Юрий Викторович внимательно выслушал рассказ об отце, погрустнел, а затем продекламировал (очевидно, не столько для меня, сколько для себя): «Вы, гении, живущие в веках, // Чьи имена наборщик знает каждый, // Заложники бессмертной вечной жажды, // Скопившие всю боль в своих сердцах! // Вы все — единой донкихотской расы, // И вновь, как встарь, вам рукоплещут папуасы». Я не знал, что сказать, потому что в этих словах был отзвук чего-то очень личного и не очень счастливого. Впрочем, Юрий Викторович улыбнулся и переспросил: «Республика Шкид»? А я не читал…» Через несколько занятий подмигнул мне и, показав на себя, сказал: «Юрвик, да?»...

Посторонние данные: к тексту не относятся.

(** [LineTopology._navitia_request] *)
Definition _navitia_request (url : string) (st : State) : option JsonDoc * State :=
  let st' := {| _topology_cache := _topology_cache st;
                requests := requests st ++ [url] |} in
  match navitia (requests st) url with
  | Raised => (None, st')
  | Response status json =>
      if (status =? 200)%Z then (Some json, st') else (None, st')
  end.

Definition routes_url (line_id : string) : string :=
  "https://prim.iledefrance-mobilites.fr/marketplace/v2/navitia/lines/line:IDFM:"
    +:+ line_id +:+ "/routes".

Definition points_url (route_id : string) : string :=
  "https://prim.iledefrance-mobilites.fr/marketplace/v2/navitia/routes/"
    +:+ route_id +:+ "/stop_points".

(** The inner loop [for sp in points_data["stop_points"]]. *)
Fixpoint collect_stops (stop_points : list string) (ordered_stops : list string)
    : list string :=
  match stop_points with
  | [] => ordered_stops
  | sp :: rest =>
      let stop_id := _extract_stif_id sp in
      match stop_id with
      | Some id => if Py.truthy stop_id
                   then collect_stops rest (ordered_stops ++ [id])
                   else collect_stops rest ordered_stops
      | None => collect_stops rest ordered_stops
      end
  end.

(** [topology[terminus].append(ordered_stops)], creating the entry first
    when [terminus not in topology]. *)
Definition add_route (topology : TopologyTable) (ordered_stops : list string)
    : TopologyTable :=
  match Py.item_m1 ordered_stops with
  | None => topology
  | Some terminus =>
      match topology !! terminus with
      | None => <[terminus := [ordered_stops]]> topology
      | Some routes => <[terminus := routes ++ [ordered_stops]]> topology
      end
  end.

(** The outer loop [for route in routes_data["routes"]]. *)
Fixpoint routes_fetch (routes : list string) (topology : TopologyTable) (st : State)
    : TopologyTable * State :=
  match routes with
  | [] => (topology, st)
  | route_id :: rest =>
      let (points_data, st1) := _navitia_request (points_url route_id) st in
      match points_data with
      | Some doc =>
          match doc !! "stop_points" with
          | Some stop_points =>
              routes_fetch rest (add_route topology (collect_stops stop_points [])) st1
          | None => routes_fetch rest topology st1
          end
      | None => routes_fetch rest topology st1
      end
  end.

(** [LineTopology.get_ordered_stops] *)
Definition get_ordered_stops (line_id : string) (st : State) : TopologyTable * State :=
  match _topology_cache st !! line_id with
  | Some cached => (cached, st)
  | None =>
      let (routes_data, st1) := _navitia_request (routes_url line_id) st in
      match routes_data with
      | None => (∅, st1)
      | Some doc =>
          match doc !! "routes" with
          | None => (∅, st1)
          | Some routes =>
              let (topology, st2) := routes_fetch routes ∅ st1 in
              (topology,
               {| _topology_cache := <[line_id := topology]> (_topology_cache st2);
                  requests := requests st2 |})
          end
      end
  end.

End Fetch.

(** [LineTopology.__init__] *)
Definition init : State := {| _topology_cache := ∅; requests := [] |}.

End Topology.


(** ** api_wrapper.py *)

Module ApiWrapper.

(** The exceptions that travel through the wrapper.  [RequestError] is the
    client library's error with its numeric [code]. *)
Inductive Exn :=
| RequestError (code : Z) (message : string)
| IndexError
| ZeroDivisionError
| OtherException (name : string).

Inductive Outcome (A : Type) :=
| Return (a : A)
| Raise (e : Exn).
Arguments Return {A} a.
Arguments Raise {A} e.

(** What an observer sees of a logical call: which credential a remote call
    was made with, and the warning [_rotate_key] logs. *)
Inductive Event :=
| Invoke (index : nat)
| Rotate (old_index new_index : nat).

(** The error raised after the loop: every key was rate limited. *)
Definition AllCredentialsExhausted : Exn :=
  RequestError 429 "All API keys are rate limited.".

Section Wrapper.

(** The client class [IDFMApi] and the remote service it talks to belong
    to the client library. *)
Context {IDFMApi World : Type}.

(** [IDFMApi(session, token.strip(), timeout)] *)
Variable new_client : string -> Z -> IDFMApi.

Record MultiKeyIDFMApi := {
  _tokens : list string;
  _timeout : Z;
  _current_token_index : nat;
  _clients : list IDFMApi
}.

(** [MultiKeyIDFMApi.__init__] *)
Definition init (tokens : list string) (timeout : Z) : MultiKeyIDFMApi :=
  {| _tokens := tokens;
     _timeout := timeout;
     _current_token_index := 0;
     _clients := map (fun token => new_client token timeout) tokens |}.

(** The object, the remote service, and what has been observed so far. *)
Record State := {
  self : MultiKeyIDFMApi;
  remote : World;
  trace : list Event
}.

(** A remote call: given a client, it acts on the service and returns or
    raises. *)
Definition Call (A : Type) := IDFMApi -> World -> Outcome A * World.

(** [func(self._current_client)]: the property [_current_client] indexes
    [_clients], then the call is made with that client. *)
Definition call_current {A} (func : Call A) (st : State) : Outcome A * State :=
  let i := _current_token_index (self st) in
  match _clients (self st) !! i with
  | None => (Raise IndexError, st)
  | Some client =>
      let (r, w) := func client (remote st) in
      (r, {| self := self st; remote := w; trace := trace st ++ [Invoke i] |})
  end.

(** [MultiKeyIDFMApi._rotate_key] *)
Definition _rotate_key (st : State) : Outcome unit * State :=
  let old_index := _current_token_index (self st) in
  match List.length (_tokens (self st)) with
  | O => (Raise ZeroDivisionError, st)
  | S _ as n =>
      let new_index := ((old_index + 1) mod n)%nat in
      (Return tt,
       {| self := {| _tokens := _tokens (self st);
                     _timeout := _timeout (self st);
                     _current_token_index := new_index;
                     _clients := _clients (self st) |};
          remote := remote st;
          trace := trace st ++ [Rotate old_index new_index] |})
  end.

(** The [while attempts < max_attempts] loop of [_call_with_retry]. *)
Equations retry_loop {A} (func : Call A) (max_attempts attempts : nat) (st : State)
    : Outcome A * State by wf (max_attempts - attempts) lt :=
  retry_loop func max_attempts attempts st with lt_dec attempts max_attempts := {
    | right _ => (Raise AllCredentialsExhausted, st)
    | left _ with call_current func st := {
        | (Return a, st1) => (Return a, st1)
        | (Raise (RequestError code message), st1) with (code =? 429)%Z := {
            | true with _rotate_key st1 := {
                | (Return _, st2) => retry_loop func max_attempts (S attempts) st2
                | (Raise e, st2) => (Raise e, st2) }
            | false => (Raise (RequestError code message), st1) }
        | (Raise e, st1) => (Raise e, st1) } }.
Next Obligation. lia. Qed.

(** [MultiKeyIDFMApi._call_with_retry] *)
Definition _call_with_retry {A} (func : Call A) (st : State) : Outcome A * State :=
  retry_loop func (List.length (_tokens (self st))) 0 st.

(** The methods of the client library's [IDFMApi] that the wrapper
    forwards to. *)
Context {TransportType LineData StopData TrafficData InfoData ReportData : Type}.
Variable client_get_lines : option TransportType -> Call (list LineData).
Variable client_get_stops : string -> Call (list StopData).
Variable client_get_traffic :
  string -> option string -> option string -> option string -> Call (list TrafficData).
Variable client_get_destinations :
  string -> option string -> option string -> Call (list string).
Variable client_get_directions : string -> option string -> Call (list string).
Variable client_get_infos : string -> Call (list InfoData).
Variable client_get_line_reports : string -> bool -> Call (list ReportData).

Definition get_lines (transport : option TransportType) (st : State) :=
  call_current (client_get_lines transport) st.

Definition get_stops (line_id : string) (st : State) :=
  call_current (client_get_stops line_id) st.

Definition get_traffic (stop_id : string) (destination_name direction_name line_id : option string)
    (st : State) :=
  _call_with_retry
    (fun client => client_get_traffic stop_id destination_name direction_name line_id client) st.

Definition get_destinations (stop_id : string) (direction_name line_id : option string)
    (st : State) :=
  _call_with_retry
    (fun client => client_get_destinations stop_id direction_name line_id client) st.

Definition get_directions (stop_id : string) (line_id : option string) (st : State) :=
  _call_with_retry (fun client => client_get_directions stop_id line_id client) st.

Definition get_infos (line_id : string) (st : State) :=
  _call_with_retry (fun client => client_get_infos line_id client) st.

Definition get_line_reports (line_id : string) (exclude_elevator : bool) (st : State) :=
  _call_with_retry (fun client => client_get_line_reports line_id exclude_elevator client) st.

End Wrapper.

End ApiWrapper.

(** ** __init__.py *)

Module Coordinator.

Коллега Юрвик дал мне важный профессиональный урок, за что я ему и по сей день благодарен. Происходило это в начале десятого семестра. Впереди был последний курс; каждое воскресенье праздновались чьи-то свадьбы, а кое-кто успел родить детишек; все более актуальными становились разговоры о будущем месте работы. Я почти наверняка знал, что получу рекомендацию в аспирантуру и хотел идти на кафедру радиологии, посему штудировал монографии по этой профессии и не очень занимался собственно клиническими дисциплинами. В тот день Святошин, где я жил у родственников, тонул в сказочных снегах — но плохо ходили трамваи. С третьей или четвертой попытки я все-таки влез в вагон, но почти на полчаса опоздал на первую «пару». И в то время, и сегодня абсолютно не терплю опозданий (настолько, что они выбивают меня из психологического равновесия). Гардероб… халат… палата… Юрвик спокойно говорит: «Ага! Вот и доктор Войтенко, а мы волновались … Прошу вас, коллега!». Встает со стула возле кровати больного и предлагает мне провести рутинное обследование сердца: перкуссию и аускультацию. Выстукиваю и выслушиваю, вслух называю: левая граница сердца — там-то, правая граница сердца там-то, первый тон такой-то, второй тон… Краем глаза вижу огромное удовольствие на лице Юрвика и непонятное оживление в студенческих массах. «Так где, вы сказали, расположена левая граница?» Повторяю, называя то, что должно быть по учебнику (потому что опоздал, потому что не очень мне это интересно, и вообще — оставьте меня, «теоретика», в покое с этой вашей клинической медициной). Вся группа хохочет, вместе с ней смеется и пациент, ибо таки есть от чего, а я «облажался на всю катушку»: у больного — в первый и в последний раз в моей практике — то, что называется situs viscerum inversus totalis — полное обратное расположение внутренних органов (печень с левой стороны, селезенка — с правой, а там, где я «выстучал» и «выслушал» сердце, его вообще нет). «Не лги себе и людям!» — вот мораль сей басни, и уверяю вас, дамы и господа, она остается актуальной для каждой генерации врачей.